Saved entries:
/---
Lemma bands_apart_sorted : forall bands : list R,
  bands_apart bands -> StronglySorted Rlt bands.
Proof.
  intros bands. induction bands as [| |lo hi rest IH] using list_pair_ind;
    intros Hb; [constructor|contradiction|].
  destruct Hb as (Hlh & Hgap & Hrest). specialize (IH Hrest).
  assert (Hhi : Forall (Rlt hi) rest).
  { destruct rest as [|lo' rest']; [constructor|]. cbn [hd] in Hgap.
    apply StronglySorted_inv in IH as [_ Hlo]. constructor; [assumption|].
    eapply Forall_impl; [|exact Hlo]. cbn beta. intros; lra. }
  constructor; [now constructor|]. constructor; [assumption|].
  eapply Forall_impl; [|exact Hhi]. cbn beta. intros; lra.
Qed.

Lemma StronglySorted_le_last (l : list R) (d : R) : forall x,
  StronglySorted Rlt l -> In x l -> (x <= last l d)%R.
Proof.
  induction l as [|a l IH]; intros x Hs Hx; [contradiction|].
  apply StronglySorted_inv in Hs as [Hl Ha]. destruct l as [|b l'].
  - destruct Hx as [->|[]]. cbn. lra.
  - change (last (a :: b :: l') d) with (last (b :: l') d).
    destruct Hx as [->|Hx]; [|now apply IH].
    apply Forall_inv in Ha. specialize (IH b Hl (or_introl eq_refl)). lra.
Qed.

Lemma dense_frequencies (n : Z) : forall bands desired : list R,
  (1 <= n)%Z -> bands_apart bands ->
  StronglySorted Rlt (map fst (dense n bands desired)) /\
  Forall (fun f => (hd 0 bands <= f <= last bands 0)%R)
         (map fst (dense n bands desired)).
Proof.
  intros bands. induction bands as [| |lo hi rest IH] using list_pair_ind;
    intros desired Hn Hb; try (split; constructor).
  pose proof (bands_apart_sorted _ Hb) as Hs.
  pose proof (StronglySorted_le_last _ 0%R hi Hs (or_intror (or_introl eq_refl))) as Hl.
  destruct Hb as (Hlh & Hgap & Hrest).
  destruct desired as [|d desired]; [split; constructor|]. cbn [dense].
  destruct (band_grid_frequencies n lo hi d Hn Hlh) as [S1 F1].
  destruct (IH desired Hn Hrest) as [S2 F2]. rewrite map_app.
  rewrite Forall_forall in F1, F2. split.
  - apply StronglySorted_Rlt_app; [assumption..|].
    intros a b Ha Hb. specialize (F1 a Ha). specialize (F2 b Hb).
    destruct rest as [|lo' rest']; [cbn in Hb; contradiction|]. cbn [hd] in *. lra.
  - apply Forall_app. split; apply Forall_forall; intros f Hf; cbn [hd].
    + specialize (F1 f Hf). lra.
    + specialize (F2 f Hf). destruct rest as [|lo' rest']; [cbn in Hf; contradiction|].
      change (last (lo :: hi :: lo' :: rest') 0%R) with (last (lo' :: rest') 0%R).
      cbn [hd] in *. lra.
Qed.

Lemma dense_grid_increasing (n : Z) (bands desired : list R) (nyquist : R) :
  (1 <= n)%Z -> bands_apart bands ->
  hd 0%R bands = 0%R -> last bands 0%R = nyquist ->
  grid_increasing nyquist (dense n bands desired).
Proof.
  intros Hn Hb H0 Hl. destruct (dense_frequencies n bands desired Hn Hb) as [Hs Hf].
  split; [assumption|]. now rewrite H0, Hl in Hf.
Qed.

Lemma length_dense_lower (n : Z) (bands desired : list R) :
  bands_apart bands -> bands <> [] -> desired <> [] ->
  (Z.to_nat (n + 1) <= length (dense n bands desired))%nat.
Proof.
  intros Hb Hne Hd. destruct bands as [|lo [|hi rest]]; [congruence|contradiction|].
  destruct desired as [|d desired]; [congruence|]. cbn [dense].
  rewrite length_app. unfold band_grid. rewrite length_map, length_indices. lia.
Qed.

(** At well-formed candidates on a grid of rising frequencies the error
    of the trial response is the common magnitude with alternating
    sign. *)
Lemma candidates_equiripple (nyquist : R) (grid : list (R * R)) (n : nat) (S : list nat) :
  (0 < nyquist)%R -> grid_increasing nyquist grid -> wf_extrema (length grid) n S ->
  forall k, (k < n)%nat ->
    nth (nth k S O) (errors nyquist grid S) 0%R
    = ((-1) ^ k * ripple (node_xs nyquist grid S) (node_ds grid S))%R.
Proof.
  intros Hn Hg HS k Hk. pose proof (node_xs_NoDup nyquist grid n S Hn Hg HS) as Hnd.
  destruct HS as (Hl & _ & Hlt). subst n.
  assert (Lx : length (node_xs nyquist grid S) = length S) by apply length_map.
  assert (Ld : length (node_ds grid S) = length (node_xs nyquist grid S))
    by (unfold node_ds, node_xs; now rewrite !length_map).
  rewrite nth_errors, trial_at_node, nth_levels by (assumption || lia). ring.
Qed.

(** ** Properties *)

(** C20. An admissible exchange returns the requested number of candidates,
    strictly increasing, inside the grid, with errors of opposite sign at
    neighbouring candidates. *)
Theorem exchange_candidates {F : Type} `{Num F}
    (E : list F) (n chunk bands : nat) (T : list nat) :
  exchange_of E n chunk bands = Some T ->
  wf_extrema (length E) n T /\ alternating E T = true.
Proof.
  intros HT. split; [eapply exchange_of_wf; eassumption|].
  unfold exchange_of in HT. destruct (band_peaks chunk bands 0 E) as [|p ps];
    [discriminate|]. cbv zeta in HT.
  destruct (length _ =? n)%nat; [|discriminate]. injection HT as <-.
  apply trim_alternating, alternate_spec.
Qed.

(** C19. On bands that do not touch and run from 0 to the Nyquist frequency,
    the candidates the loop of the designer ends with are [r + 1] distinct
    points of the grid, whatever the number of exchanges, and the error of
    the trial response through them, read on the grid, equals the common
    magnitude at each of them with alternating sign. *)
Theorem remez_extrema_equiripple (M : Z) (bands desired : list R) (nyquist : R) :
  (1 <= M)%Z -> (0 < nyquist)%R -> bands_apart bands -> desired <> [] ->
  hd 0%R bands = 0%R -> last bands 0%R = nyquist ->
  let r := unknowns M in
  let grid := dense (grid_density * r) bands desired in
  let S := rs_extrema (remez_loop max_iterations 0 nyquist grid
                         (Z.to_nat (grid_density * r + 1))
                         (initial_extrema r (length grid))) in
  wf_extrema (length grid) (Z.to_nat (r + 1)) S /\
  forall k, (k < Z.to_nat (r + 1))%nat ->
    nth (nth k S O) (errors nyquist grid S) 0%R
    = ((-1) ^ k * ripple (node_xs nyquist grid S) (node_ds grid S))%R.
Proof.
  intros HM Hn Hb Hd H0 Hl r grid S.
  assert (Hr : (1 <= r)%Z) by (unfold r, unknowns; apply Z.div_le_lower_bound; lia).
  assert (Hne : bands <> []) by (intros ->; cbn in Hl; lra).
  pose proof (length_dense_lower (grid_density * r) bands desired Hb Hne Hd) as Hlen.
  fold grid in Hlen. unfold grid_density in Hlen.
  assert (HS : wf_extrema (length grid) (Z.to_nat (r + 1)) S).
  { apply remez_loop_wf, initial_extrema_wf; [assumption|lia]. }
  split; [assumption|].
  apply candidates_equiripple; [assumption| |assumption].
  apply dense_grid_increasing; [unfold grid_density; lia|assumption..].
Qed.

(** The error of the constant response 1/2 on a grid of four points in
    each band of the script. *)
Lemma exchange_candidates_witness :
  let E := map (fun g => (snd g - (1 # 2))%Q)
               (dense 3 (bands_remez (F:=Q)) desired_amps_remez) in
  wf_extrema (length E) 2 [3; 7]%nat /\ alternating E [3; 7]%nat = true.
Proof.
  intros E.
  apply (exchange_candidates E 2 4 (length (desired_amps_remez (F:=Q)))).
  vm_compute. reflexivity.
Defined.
\---
WHAT IS NEEDED =
Please give an exact copy of the entries above, from the line with "eapply Forall_impl; [|exact Hlo]." down to the line with "intros desired Hn", inclusive, and nothing else.

ANSWER FOR THIS EXERCISE =
    eapply Forall_impl; [|exact Hlo]. cbn beta. intros; lra. }
  constructor; [now constructor|]. constructor; [assumption|].
  eapply Forall_impl; [|exact Hhi]. cbn beta. intros; lra.
Qed.

Lemma StronglySorted_le_last (l : list R) (d : R) : forall x,
  StronglySorted Rlt l -> In x l -> (x <= last l d)%R.
Proof.
  induction l as [|a l IH]; intros x Hs Hx; [contradiction|].
  apply StronglySorted_inv in Hs as [Hl Ha]. destruct l as [|b l'].
  - destruct Hx as [->|[]]. cbn. lra.
  - change (last (a :: b :: l') d) with (last (b :: l') d).
    destruct Hx as [->|Hx]; [|now apply IH].
    apply Forall_inv in Ha. specialize (IH b Hl (or_introl eq_refl)). lra.
Qed.

Lemma dense_frequencies (n : Z) : forall bands desired : list R,
  (1 <= n)%Z -> bands_apart bands ->
  StronglySorted Rlt (map fst (dense n bands desired)) /\
  Forall (fun f => (hd 0 bands <= f <= last bands 0)%R)
         (map fst (dense n bands desired)).
Proof.
  intros bands. induction bands as [| |lo hi rest IH] using list_pair_ind;
    intros desired Hn Hb; try (split; constructor).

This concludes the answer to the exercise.